* [Exercise directions] Take the lines below between the one holding "- cbn [loc_map]." and the one holding "In label labels ->", inclusive, and copy them exactly. Add nothing.

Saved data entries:
[Start of section]
(** * GetAltsClient: a shallow embedding of [getaltsclient/client.py]

    The client talks to a remote SMS-activation service.  Its operations are
    asynchronous Python methods which perform one HTTP request each, decode a
    JSON answer and (for the lifecycle operations) mutate a caller-owned
    [ActivationContext] object in place.

    The embedding keeps that shape:
    - decoded JSON is a tree of Python values ([pyval]), dictionaries being
      insertion-ordered association lists;
    - the enumerations are inductive types with their [value] tables, and
      [Enum.__call__] is a search through the members in definition order;
    - objects live in a heap addressed by references, so that "the same
      context, mutated" can be told from "a fresh context";
    - the wall clock and the remote service are oracles held by the world;
      every request, sleep, log record and callback invocation is appended to
      a trace;
    - Python exceptions are the [Raise] results of a state-and-error monad. *)

From Stdlib Require Import ZArith Lia Ascii String List Bool.
From Stdlib Require Import Floats.SpecFloat.
From stdpp Require Import base option list strings.

Import ListNotations.
Local Open Scope string_scope.
Local Open Scope Z_scope.
Local Open Scope list_scope.
Local Set Warnings "-register-all".

(** ** Python values

    The values [json.loads] can return.  The client builds no others, and
    it stores what it finds in a response in the context's fields without
    checking its type. *)

Inductive pyval : Type :=
| PNone
| PBool (b : bool)
| PInt (n : Z)
| PFloat (f : spec_float)
| PStr (s : string)
| PList (l : list pyval)
| PDict (d : list (string * pyval)).

(** *** Dictionaries

    A [dict] keeps its items in insertion order; assigning to an existing key
    keeps the key's position, so the dictionaries built here have one item
    per key and a lookup returns the first item with the key. *)

Section Dict.
Context {K V : Type} `{EqDecision K}.

Fixpoint dict_lookup (k : K) (d : list (K * V)) : option V :=
  match d with
  | [] => None
  | (k', v) :: d' => if decide (k' = k) then Some v else dict_lookup k d'
  end.

(** [k in d] *)
Definition dict_mem (k : K) (d : list (K * V)) : bool :=
  match dict_lookup k d with Some _ => true | None => false end.

(** [d[k] = v] *)
Fixpoint dict_set (k : K) (v : V) (d : list (K * V)) : list (K * V) :=
  match d with
  | [] => [(k, v)]
  | (k', v') :: d' =>
      if decide (k' = k) then (k', v) :: d' else (k', v') :: dict_set k v d'
  end.
(** A byte addressed by the list, always with the same value [v], holds
    [v] afterwards if the guard lets [v] through, and else is unchanged. *)
Lemma foldl_store_get c ws : ∀ d p v,
  0 ≤ p < Z.of_nat (length d) →
  (p, v) ∈ ws → (∀ w, (p, w) ∈ ws → w = v) →
  u8_get (foldl (store_if c) d ws) p = if c v then v mod 256 else u8_get d p.
Proof.
  induction ws as [| [q w] ws IH]; intros d p v Hp Hin Hfun; simpl.
  { by apply not_elem_of_nil in Hin. }
  assert (Hhead : u8_get (store_if c d (q, w)) p
                  = if decide (q = p) then
                      (if c v then v mod 256 else u8_get d p)
                    else u8_get d p).
  { unfold store_if; simpl. destruct (decide (q = p)) as [-> | Hne].
    - rewrite (Hfun w) by left. destruct (c v); [| done].
      by apply u8_get_set_eq.
    - destruct (c w); [| done]. by apply u8_get_set_ne. }
  destruct (decide ((p, v) ∈ ws)) as [Hin' | Hnin].
  - rewrite (IH _ p v); [| by rewrite store_if_length | done |].
    + destruct (c v); [done |]. rewrite Hhead.
      destruct (decide (q = p)); done.
    + intros w' Hw'. apply Hfun. by right.
  - rewrite foldl_store_get_other.
    + rewrite Hhead. apply elem_of_cons in Hin as [Heq | ?]; [| done].
      injection Heq as -> ->. by rewrite decide_True.
    + intros w' Hw'. apply Hnin. rewrite <- (Hfun w'); [done | by right].
Qed.
Lemma utf8_char_no_backslash (c : ascii) :
  negb (Ascii.eqb c "\"%char) = true ->
  forallb (fun b => negb (Byte.eqb b backslash)) (utf8_char c) = true.
Proof.
  destruct c as [[] [] [] [] [] [] [] []]; intro H; try discriminate H;
    reflexivity.
Qed.

(** X18. A text cell of a Bytes column that holds no backslash is turned
    into its UTF-8 bytes, nothing else: without a backslash there is no
    escape to undo. *)
Theorem escape_decode_plain_text (s : str) :
  forallb (fun c => negb (Ascii.eqb c "\"%char)) s = true ->
  escape_decode (cell_str s) = Ok (cell_bytes (encode_utf8 s)).
Proof.
  intros H. cbn [escape_decode]. rewrite decode_escapes_plain; [reflexivity|].
  unfold encode_utf8. apply forallb_flat_map.
  eapply forallb_impl; [|exact H]. exact utf8_char_no_backslash.
Qed.

Lemma escape_decode_plain_text_witness :
  escape_decode (cell_str (lit "abc"))
  = Ok (cell_bytes [Byte.x61; Byte.x62; Byte.x63]).
Proof.
  exact (@escape_decode_plain_text (lit "abc") eq_refl).
Defined.

(** ** Cells that cannot be decoded *)

Lemma mapM_raises (A B : Type) (f : A -> result B) (l : list A) (x : A)
      (e0 : exception) :
  In x l -> f x = Raise e0 -> exists e, mapM f l = Raise e.
Proof.
  intros Hin Hx. induction l as [|a l IH]; [contradiction|].
  cbn [mapM]. destruct (f a) as [b|e] eqn:Ea; [|now eexists]. cbn [bind].
  destruct Hin as [->|Hin]; [congruence|].
  destruct (IH Hin) as [e He]. rewrite He. now eexists.
Qed.

Lemma loc_map_raises (f : cell -> result cell) (label : str) (df : frame)
      (cells : list cell) (e0 : exception) :
  In (label, cells) df -> mapM f cells = Raise e0 ->
  exists e, loc_map f label df = Raise e.
Proof.
  intros Hin Hf. induction df as [|[l c] df IH]; [contradiction|].
  cbn [loc_map]. destruct Hin as [Heq|Hin].
  - inversion Heq; subst. rewrite str_eqb_refl, Hf. now eexists.
  - destruct (if str_eqb l label then mapM f c else Ok c) as [c'|e];
      [|now eexists]. cbn [bind].
    destruct (IH Hin) as [e He]. rewrite He. now eexists.
Qed.

Lemma loc_map_other (f : cell -> result cell) (column label : str)
      (df df' : frame) (cells : list cell) :
  column <> label -> loc_map f column df = Ok df' ->
  In (label, cells) df -> In (label, cells) df'.
Proof.
  intros Hne. revert df'. induction df as [|[l c] df IH]; intros df'.
  - intros _ [].
  - cbn [loc_map]. destruct (str_eqb l column) eqn:E.
    + apply str_eqb_eq in E. subst l.
      destruct (mapM f c) as [c'|e]; [|discriminate]. cbn [bind].
      destruct (loc_map f column df) as [rest|e]; [|discriminate]. cbn [bind].
      intros [= <-] [Heq|Hin]; [inversion Heq; congruence|].
      right. now apply IH.
    + cbn [bind]. destruct (loc_map f column df) as [rest|e]; [|discriminate].
      cbn [bind]. intros [= <-] [Heq|Hin]; [now left|]. right. now apply IH.
Qed.

Lemma decode_columns_bad_cell (d : dict dtype) (label : str) (cells : list cell)
      (e0 : exception) (labels : list str) :
  In label labels ->
  dict_get d label = Some np_bytes_ ->
  mapM escape_decode cells = Raise e0 ->
  forall df, In (label, cells) df ->
             exists e, decode_columns (Some d) labels df = Raise e.
Proof.
  intros Hin Hd Hcells. induction labels as [|l labels IH]; [contradiction|].
  intros df Hdf. cbn [decode_columns]. unfold getitem.
  destruct (dict_get d l) as [t|] eqn:El; [|now eexists]. cbn [bind].
  destruct (str_eqb l label) eqn:E.
  - apply str_eqb_eq in E. subst l. rewrite Hd in El. injection El as <-.
    cbn [is_np_bytes_].
    destruct (loc_map_raises escape_decode _ _ _ Hdf Hcells) as [e He].
    rewrite He. now eexists.
  - apply str_eqb_neq in E.
    destruct Hin as [->|Hin]; [congruence|].
    destruct (is_np_bytes_ t).
    + destruct (loc_map escape_decode l df) as [df'|e] eqn:El'; [|now eexists].
      cbn [bind]. apply IH; [assumption|].
      eapply loc_map_other; eassumption.
    + cbn [bind]. now apply IH.
Qed.

(** X19. There is no partial result: when some cell of a column hinted as
    Bytes cannot be decoded (it ends in a lone backslash, has a broken [\x]
    escape, or is not text), the whole call fails, whatever the other cells
    and columns hold. *)
Theorem read_table_bad_cell
        (check_output : list str -> result bytes)
        (decode : bytes -> str -> result str)
        (pipe : Type) (Popen : list str -> result pipe)
        (csv_args csv_options : Type) (mdb_export mdb_schema : str)
        (read_csv : pipe -> csv_args -> kwargs csv_options -> result parsed)
        (rdb_file table_name : str) (args : csv_args)
        (kw : kwargs csv_options) (schema : dict (dict str))
        (inferred : dict dtype) (proc : pipe) (df : frame)
        (label : str) (cells : list cell) (x : cell) (e0 : exception) :
  popped (converters_from_schema kw) true = true ->
  read_schema check_output decode mdb_schema rdb_file
              (popped (schema_encoding kw) (lit "utf8")) = Ok schema ->
  dict_get (to_pandas_schema schema (popped (implicit_string kw) true)) table_name
  = Some inferred ->
  Popen [mdb_export; lit "-b"; lit "octal"; rdb_file; table_name] = Ok proc ->
  read_csv proc args
           (with_hints kw (dict_update inferred (popped (kw_dtype kw) [])))
  = Ok (DataFrame df) ->
  In (label, cells) df ->
  dict_get (dict_update inferred (popped (kw_dtype kw) [])) label
  = Some np_bytes_ ->
  In x cells ->
  escape_decode x = Raise e0 ->
  exists e,
    read_table check_output decode Popen mdb_export mdb_schema read_csv
               rdb_file table_name args kw
    = Raise e.
Proof.
  intros Hconv Hschema Hget Hproc Hcsv Hcol Hbytes Hx He0.
  unfold read_table.
  rewrite (hints_inferred _ _ _ _ _ _ Hconv Hschema Hget). cbn [bind].
  rewrite Hproc. cbn [bind]. rewrite Hcsv. cbn [bind post_pass].
  destruct (mapM_raises escape_decode _ _ Hx He0) as [e1 He1].
  destruct (@decode_columns_bad_cell
              (dict_update inferred (popped (kw_dtype kw) [])) label cells e1
              (map fst df)) with (df := df) as [e He]; try assumption.
  - apply (in_map fst) in Hcol. exact Hcol.
  - exists e. now rewrite He.
Qed.
Lemma ring_owner_registered_witness :
  is_Some (getNodeInfo ring_123 "node-1")
  /\ (exists i, (i < virtualNodes ring_123)%nat /\ 2343058463 = virtualPosition "node-1" i)
  /\ 0 <= 2343058463 < 2 ^ 32.
Proof.
  apply (ring_owner_registered ring_123 2343058463 "node-1").
  - apply reachable_ring_123.
  - vm_compute. reflexivity.
Defined.

Lemma length_flat_map_const {A B : Type} (f : A -> list B) (n : nat) (l : list A) :
  (forall a, length (f a) = n) -> length (flat_map f l) = (length l * n)%nat.
Proof.
  intros Hf. induction l as [|a l IH]; simpl; [done|].
  rewrite length_app, Hf, IH. lia.
Qed.

(** X6: the ring never holds more entries than virtual nodes times nodes:
    in every reachable state [getStats] reports
    [ringSize <= virtualNodes * totalNodes]. *)
Theorem ringSize_bound (c : ConsistentHashing) :
  reachable c ->
  (ringSize (getStats c) <= stats_virtualNodes (getStats c) * totalNodes (getStats c))%nat.
Proof.
  intros Hc. apply reachable_inv in Hc as (_ & Hr & _ & Ho).
  unfold getStats, Map_size; simpl.
  rewrite <- (length_fmap fst (ring c)). fold (Map_keys (ring c)).
  rewrite <- (length_fmap fst (nodes c)). fold (Map_keys (nodes c)).
  replace (virtualNodes c * length (Map_keys (nodes c)))%nat
    with (length (flat_map (positionsOf (virtualNodes c)) (Map_keys (nodes c)))).
  2:{ rewrite (length_flat_map_const _ (virtualNodes c)); [lia|].
      intros a. unfold positionsOf. by rewrite length_fmap, length_seq. }
  apply submseteq_length, NoDup_submseteq; [done|].
  intros p Hp. unfold Map_keys in Hp at 1. apply list_elem_of_fmap in Hp as ([q id] & -> & He).
  rewrite Forall_forall in Ho. destruct (Ho _ He) as [H1 H2]. simpl in *.
  apply list_elem_of_In, in_flat_map. exists id. by rewrite <- !list_elem_of_In.
Qed.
[End of section]
* [Answer to this task]
  - cbn [loc_map]. destruct (str_eqb l column) eqn:E.
    + apply str_eqb_eq in E. subst l.
      destruct (mapM f c) as [c'|e]; [|discriminate]. cbn [bind].
      destruct (loc_map f column df) as [rest|e]; [|discriminate]. cbn [bind].
      intros [= <-] [Heq|Hin]; [inversion Heq; congruence|].
      right. now apply IH.
    + cbn [bind]. destruct (loc_map f column df) as [rest|e]; [|discriminate].
      cbn [bind]. intros [= <-] [Heq|Hin]; [now left|]. right. now apply IH.
Qed.

Lemma decode_columns_bad_cell (d : dict dtype) (label : str) (cells : list cell)
      (e0 : exception) (labels : list str) :
  In label labels ->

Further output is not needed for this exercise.